Go through the entries one line at a time, and gather every line that has the word "gmap".

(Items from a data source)
——

Lemma overwrite_ok m x : msg_ok m → slot_ok x → slot_ok (overwrite m x) ∧ (data_msg m → slot_len (overwrite m x) = slot_len m).
Proof.
  intros Hm [Hx Hl]. unfold overwrite.
  assert (length (m ++ drop (length m) x) = Z.to_nat SIZEOF_MSG) as Hlen.
  { rewrite length_app, length_drop, Hx. destruct Hm as [[Hm _]|Hm]; unfold SIZEOF_MSG, MAX_PACKET_DATA_SIZE in *; lia. }
  assert (data_msg m → slot_len (m ++ drop (length m) x) = slot_len m) as Hd.
  { intros [Hm' _]. apply slot_len_app. lia. }
  split; [|done]. split; [done|]. destruct Hm as [Hm|Hm].
  - rewrite Hd by done. destruct Hm as [Hm ->]. unfold SIZEOF_MSG in Hm. lia.
  - by rewrite slot_len_drop by lia.
Qed.

Lemma rcv_count_ok n x : 0 ≤ n < 2 ^ 31 - SIZEOF_LONG → slot_ok x →
  rcv_count n x = Z.min (n + SIZEOF_LONG) (12 + slot_len x).
Proof.
  intros Hn [_ Hx]. unfold rcv_count, SIZEOF_MSG, SIZEOF_LONG, MAX_PACKET_DATA_SIZE in *.
  rewrite (u64_small (n + 4)) by lia.
  replace (12 + 1464 - 1464 + slot_len x) with (12 + slot_len x) by lia.
  rewrite (u64_small (12 + slot_len x)) by lia. rewrite s32_small by lia.
  rewrite (u64_small (12 + slot_len x)) by lia. rewrite s32_small by lia.
  destruct (Z.ltb_spec (n + 4) (12 + slot_len x)); lia.
Qed.

(** What a receiver with room for [n] bytes gets of the message [m]: the common
    part agrees, and of a message with data it is all that fits. *)
Definition delivered (m : list Z) (c : Z * list Z) : Prop :=
  let '(n, buf) := c in
  take (length m) buf = take (length buf) m ∧
  (data_msg m → buf = take (Z.to_nat (n + SIZEOF_LONG)) m).

Lemma delivered_copy n m x : 0 ≤ n < 2 ^ 31 - SIZEOF_LONG → msg_ok m → slot_ok x →
  delivered m (n, take (Z.to_nat (rcv_count n (overwrite m x))) (overwrite m x)).
Proof.
  intros Hn Hm Hx. destruct (overwrite_ok m x Hm Hx) as [Hx' Hd]. rewrite rcv_count_ok by done.
  set (k := Z.to_nat (Z.min _ _)).
  assert (k ≤ length (overwrite m x))%nat as Hk.
  { destruct Hx' as [-> Hl]. unfold k, SIZEOF_MSG in *. lia. }
  split.
  - rewrite take_take, length_take, Nat.min_comm, <- take_take. unfold overwrite.
    rewrite take_app_length. rewrite Nat.min_l by done. done.
  - intros Hdm. unfold k. rewrite Hd by done. destruct Hdm as [Hm1 ->].
    replace (12 + (Z.of_nat (length m) - 12)) with (Z.of_nat (length m)) by lia. unfold overwrite.
    destruct (Z.le_gt_cases (n + SIZEOF_LONG) (Z.of_nat (length m))).
    + rewrite Z.min_l by lia. by rewrite take_app_le by lia.
    + rewrite Z.min_r, Nat2Z.id by lia. by rewrite take_app_length, take_ge by lia.
Qed.

(** ** The ring *)

Definition ring (q : stMsgQueue) : Prop :=
  0 ≤ mq_read q < MAX_MSG_QUEUE ∧ 0 ≤ mq_write q < MAX_MSG_QUEUE ∧
  length (msgQueue q) = Z.to_nat MAX_MSG_QUEUE ∧ Forall slot_ok (msgQueue q).
Definition mq_full (q : stMsgQueue) : Prop := (mq_write q + 1) mod MAX_MSG_QUEUE = mq_read q.
Definition mq_empty (q : stMsgQueue) : Prop := mq_write q = mq_read q.
#[global] Instance mq_full_dec q : Decision (mq_full q) := decide (_ = _).
#[global] Instance mq_empty_dec q : Decision (mq_empty q) := decide (_ = _).

(** The messages in the queue, the oldest first. *)
Definition used (q : stMsgQueue) : Z := (mq_write q - mq_read q) mod MAX_MSG_QUEUE.
Definition pend (q : stMsgQueue) : list (list Z) :=
  (λ k, slot_at q ((mq_read q + k) mod MAX_MSG_QUEUE)) <$> seqZ 0 (used q).

Lemma used_range q : 0 ≤ used q < MAX_MSG_QUEUE.
Proof. by apply Z.mod_pos_bound. Qed.
Lemma length_pend q : length (pend q) = Z.to_nat (used q).
Proof. unfold pend. by rewrite length_fmap, length_seqZ. Qed.

Lemma pend_put q : ring q → ¬ mq_full q →
  pend (set_write ((mq_write q + 1) mod MAX_MSG_QUEUE) q) = pend q ++ [slot_at q (mq_write q)].
Proof.
  intros (Hr&Hw&_) Hf. unfold pend. set (q' := set_write _ q).
  assert (used q' = used q + 1) as ->.
  { unfold used, mq_full, q' in *. simpl in *. unfold MAX_MSG_QUEUE in *. dlia. }
  pose proof (used_range q) as Hu. rewrite seqZ_app by lia. rewrite fmap_app. f_equal. simpl. f_equal.
  unfold q', slot_at. simpl. do 3 f_equal. unfold used. unfold MAX_MSG_QUEUE in *. dlia.
Qed.

Lemma pend_take q : ring q → ¬ mq_empty q →
  pend q = slot_at q (mq_read q) :: pend (set_read ((mq_read q + 1) mod MAX_MSG_QUEUE) q).
Proof.
  intros (Hr&Hw&_) He. unfold pend. set (q' := set_read _ q).
  assert (used q = 1 + used q') as E.
  { unfold used, mq_empty, q' in *. simpl in *. unfold MAX_MSG_QUEUE in *. dlia. }
  pose proof (used_range q') as Hu. rewrite E, seqZ_app by lia. rewrite fmap_app. simpl. f_equal.
  - f_equal. unfold MAX_MSG_QUEUE in *. dlia.
  - replace (seqZ (0 + 1) (used q')) with (Z.add 1 <$> seqZ 0 (used q')) by (rewrite fmap_add_seqZ; f_equal; lia).
    rewrite <- list_fmap_compose. apply list_fmap_ext. intros _ k _. simpl. unfold q', slot_at. simpl. do 3 f_equal.
    unfold MAX_MSG_QUEUE in *. dlia.
Qed.

Lemma slot_at_ok q i : ring q → 0 ≤ i < MAX_MSG_QUEUE → slot_ok (slot_at q i).
Proof.
  intros (_&_&Hl&Hs) Hi. unfold slot_at. destruct (msgQueue q !! Z.to_nat i) as [x|] eqn:E.
  - by eapply Forall_lookup_1.
  - apply lookup_ge_None in E. lia.
Qed.

(** Writing the free slot changes no message. *)
Lemma pend_write q x : ring q → pend (set_msgQueue (<[Z.to_nat (mq_write q) := x]> (msgQueue q)) q) = pend q.
Proof.
  intros (Hr&Hw&_). unfold pend. apply list_fmap_ext. intros j k Hk. apply list_elem_of_lookup_2, elem_of_seqZ in Hk.
  unfold slot_at. simpl. rewrite list_lookup_insert_ne; [done|].
  unfold used in Hk. simpl in Hk. unfold MAX_MSG_QUEUE in *. dlia.
Qed.
Lemma slot_write q x : ring q → slot_at (set_msgQueue (<[Z.to_nat (mq_write q) := x]> (msgQueue q)) q) (mq_write q) = x.
Proof. intros (_&Hw&Hl&_). unfold slot_at. simpl. rewrite list_lookup_insert_eq; [done|lia]. Qed.
Lemma slot_write_ne q x i : 0 ≤ i → 0 ≤ mq_write q → i ≠ mq_write q →
  slot_at (set_msgQueue (<[Z.to_nat (mq_write q) := x]> (msgQueue q)) q) i = slot_at q i.
Proof. intros. unfold slot_at. simpl. by rewrite list_lookup_insert_ne by lia. Qed.

(** ** Critical sections and wake-ups *)

(** [sem] is the lock of the threads [inside]. *)
Definition one_inside (inside : thread → bool) (sem : Z) (ths : gmap Z thread) : Prop :=
  (sem = 1 ∧ ∀ i th, ths !! i = Some th → inside th = false) ∨
  (sem = 0 ∧ ∃ i th, ths !! i = Some th ∧ inside th = true ∧
    ∀ j th', ths !! j = Some th' → inside th' = true → j = i).

(** A sleeping thread has its signal, or a reason to sleep, or a thread that is
    about to signal. *)
Definition wakes (sleeping posting : thread → bool) (sem : Z) (reason : Prop) (ths : gmap Z thread) : Prop :=
  ∀ i th, ths !! i = Some th → sleeping th = true →
    sem = 1 ∨ reason ∨ ∃ j th', ths !! j = Some th' ∧ posting th' = true.

Section threads.
Implicit Types (inside : thread → bool) (ths : gmap Z thread) (th : thread).

Lemma inside_enter inside ths i th th' : one_inside inside 1 ths → ths !! i = Some th → inside th' = true →
  one_inside inside 0 (<[i := th']> ths).
Proof.
  intros [[_ Hno]|[? _]] Hi Hth'; [|done]. right. split; [done|]. exists i, th'.
  rewrite lookup_insert_eq. split_and!; [done..|].
  intros j th2 [[<- _]|[_ Hj]]%lookup_insert_Some Hin; [done|]. specialize (Hno _ _ Hj). congruence.
Qed.
Lemma inside_stay inside sem ths i th th' : one_inside inside sem ths → ths !! i = Some th → inside th' = inside th →
  one_inside inside sem (<[i := th']> ths).
Proof.
  intros [[-> Hno]|[-> (k&thk&Hk&Hin&Huni)]] Hi E.
  - left. split; [done|]. intros j th2 [[<- <-]|[_ Hj]]%lookup_insert_Some; [|by eapply Hno].
    rewrite E. by eapply Hno.
  - right. split; [done|]. exists k, (if decide (k = i) then th' else thk). case_decide as Hki.
    + subst k. rewrite lookup_insert_eq. split; [done|]. split; [congruence|].
      intros j th2 [[<- _]|[_ Hj]]%lookup_insert_Some; [done|by eapply Huni].
    + rewrite lookup_insert_ne by done. split_and!; [done..|].
      intros j th2 [[<- <-]|[_ Hj]]%lookup_insert_Some; [|by eapply Huni]. rewrite E. by eapply Huni.
Qed.
Lemma inside_alone inside sem ths i th : one_inside inside sem ths → ths !! i = Some th → inside th = true →
  sem = 0 ∧ ∀ j th', ths !! j = Some th' → inside th' = true → j = i.
Proof.
  intros [[_ Hno]|[-> (k&thk&Hk&Hin&Huni)]] Hi Hth; [specialize (Hno _ _ Hi); congruence|].
  split; [done|]. assert (i = k) as -> by by eapply Huni. done.
Qed.
Lemma inside_leave inside sem ths i th th' : one_inside inside sem ths → ths !! i = Some th → inside th = true →
  inside th' = false → one_inside inside 1 (<[i := th']> ths).
Proof.
  intros Ho Hi Hth Hth'. destruct (inside_alone _ _ _ _ _ Ho Hi Hth) as [_ Huni]. left. split; [done|].
  intros j th2 [[<- <-]|[Hne Hj]]%lookup_insert_Some; [done|].
  destruct (inside th2) eqn:E; [|done]. by rewrite (Huni _ _ Hj E) in Hne.
Qed.
Lemma inside_new inside sem ths i th : one_inside inside sem ths → ths !! i = None → inside th = false →
  one_inside inside sem (<[i := th]> ths).
Proof.
  intros [[-> Hno]|[-> (k&thk&Hk&Hin&Huni)]] Hi Hth.
  - left. split; [done|]. intros j th2 [[<- <-]|[_ Hj]]%lookup_insert_Some; [done|by eapply Hno].
  - right. split; [done|]. exists k, thk. rewrite lookup_insert_ne by congruence. split_and!; [done..|].
    intros j th2 [[<- <-]|[_ Hj]]%lookup_insert_Some; [congruence|by eapply Huni].
Qed.
Lemma inside_gone inside sem ths i th : one_inside inside sem ths → ths !! i = Some th → inside th = false →
  one_inside inside sem (delete i ths).
Proof.
  intros [[-> Hno]|[-> (k&thk&Hk&Hin&Huni)]] Hi Hth.
  - left. split; [done|]. intros j th2 [_ Hj]%lookup_delete_Some. by eapply Hno.
  - right. split; [done|]. exists k, thk. rewrite lookup_delete_ne by congruence. split_and!; [done..|].
    intros j th2 [_ Hj]%lookup_delete_Some. by eapply Huni.
Qed.

Lemma wakes_step sleeping posting sem sem' (reason reason' : Prop) ths i th th' :
  wakes sleeping posting sem reason ths → ths !! i = Some th →
  (sleeping th' = true → sleeping th = true ∨ reason') →
  (posting th = true → posting th' = true ∨ sem' = 1) →
  (sem = 1 → sem' = 1) → (reason → reason' ∨ posting th' = true) →
  wakes sleeping posting sem' reason' (<[i := th']> ths).
Proof.
  intros HW Hi Hsl Hpo Hsem Hre j thj Hj Hs.
  assert (∀ k thk, ths !! k = Some thk → sleeping thk = true →
    sem' = 1 ∨ reason' ∨ ∃ j th2, <[i := th']> ths !! j = Some th2 ∧ posting th2 = true) as HW'.
  { intros k thk Hk Hsk. destruct (HW _ _ Hk Hsk) as [Hd|[Hd|(n&thn&Hn&Hp)]].
    - left. auto.
    - destruct (Hre Hd) as [?|Hp]; [auto|]. right; right. exists i, th'. by rewrite lookup_insert_eq.
    - destruct (decide (n = i)) as [->|].
      + assert (thn = th) as -> by congruence. destruct (Hpo Hp) as [Hp'|?]; [|auto].
        right; right. exists i, th'. by rewrite lookup_insert_eq.
      + right; right. exists n, thn. by rewrite lookup_insert_ne. }
  apply lookup_insert_Some in Hj as [[<- <-]|[_ Hj]]; [|by eapply HW'].
  destruct (Hsl Hs) as [Hs'|?]; [by eapply HW'|auto].
Qed.
(** When nobody else sleeps. *)
Lemma wakes_alone inside sleeping posting sem sem' (reason : Prop) ths i th th' :
  one_inside inside sem ths → ths !! i = Some th → inside th = true →
  (∀ th, sleeping th = true → inside th = true) → sleeping th' = false →
  wakes sleeping posting sem' reason (<[i := th']> ths).
Proof.
  intros Ho Hi Hth Hsl Hth' j thj [[<- <-]|[Hne Hj]]%lookup_insert_Some Hs; [congruence|].
  destruct (inside_alone _ _ _ _ _ Ho Hi Hth) as [_ Huni]. destruct Hne. symmetry. eapply Huni; [done|auto].
Qed.
Lemma wakes_new sleeping posting sem (reason : Prop) ths i th :
  wakes sleeping posting sem reason ths → ths !! i = None → sleeping th = false →
  wakes sleeping posting sem reason (<[i := th]> ths).
Proof.
  intros HW Hi Hth j thj [[<- <-]|[_ Hj]]%lookup_insert_Some Hs; [congruence|].
  destruct (HW _ _ Hj Hs) as [?|[?|(k&thk&Hk&?)]]; [auto..|]. right; right. exists k, thk.
  by rewrite lookup_insert_ne by congruence.
Qed.
Lemma wakes_gone sleeping posting sem (reason : Prop) ths i th :
  wakes sleeping posting sem reason ths → ths !! i = Some th → posting th = false →
  wakes sleeping posting sem reason (delete i ths).
Proof.
  intros HW Hi Hth j thj [_ Hj]%lookup_delete_Some Hs.
  destruct (HW _ _ Hj Hs) as [?|[?|(k&thk&Hk&?)]]; [auto..|]. right; right. exists k, thk.
  by rewrite lookup_delete_ne by congruence.
Qed.
End threads.

(** ** The invariant *)

Definition in_snd (th : thread) : bool :=
  match th with Snd _ _ _ (SWait | SDone _) => false | Snd _ _ _ _ => true | _ => false end.
Definition in_rcv (th : thread) : bool :=
  match th with Rcv _ _ (RStart | RWait | RDone _ _) => false | Rcv _ _ _ => true | _ => false end.
Definition sleep_snd (th : thread) : bool := match th with Snd _ _ _ SSleep => true | _ => false end.
Definition sleep_rcv (th : thread) : bool := match th with Rcv _ _ RSleep => true | _ => false end.
Definition post_snd (th : thread) : bool := match th with Snd _ _ _ SPost => true | _ => false end.
Definition post_rcv (th : thread) : bool := match th with Rcv _ _ (RPost _) => true | _ => false end.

——

» Task result:
Definition one_inside (inside : thread → bool) (sem : Z) (ths : gmap Z thread) : Prop :=
Definition wakes (sleeping posting : thread → bool) (sem : Z) (reason : Prop) (ths : gmap Z thread) : Prop :=
Implicit Types (inside : thread → bool) (ths : gmap Z thread) (th : thread).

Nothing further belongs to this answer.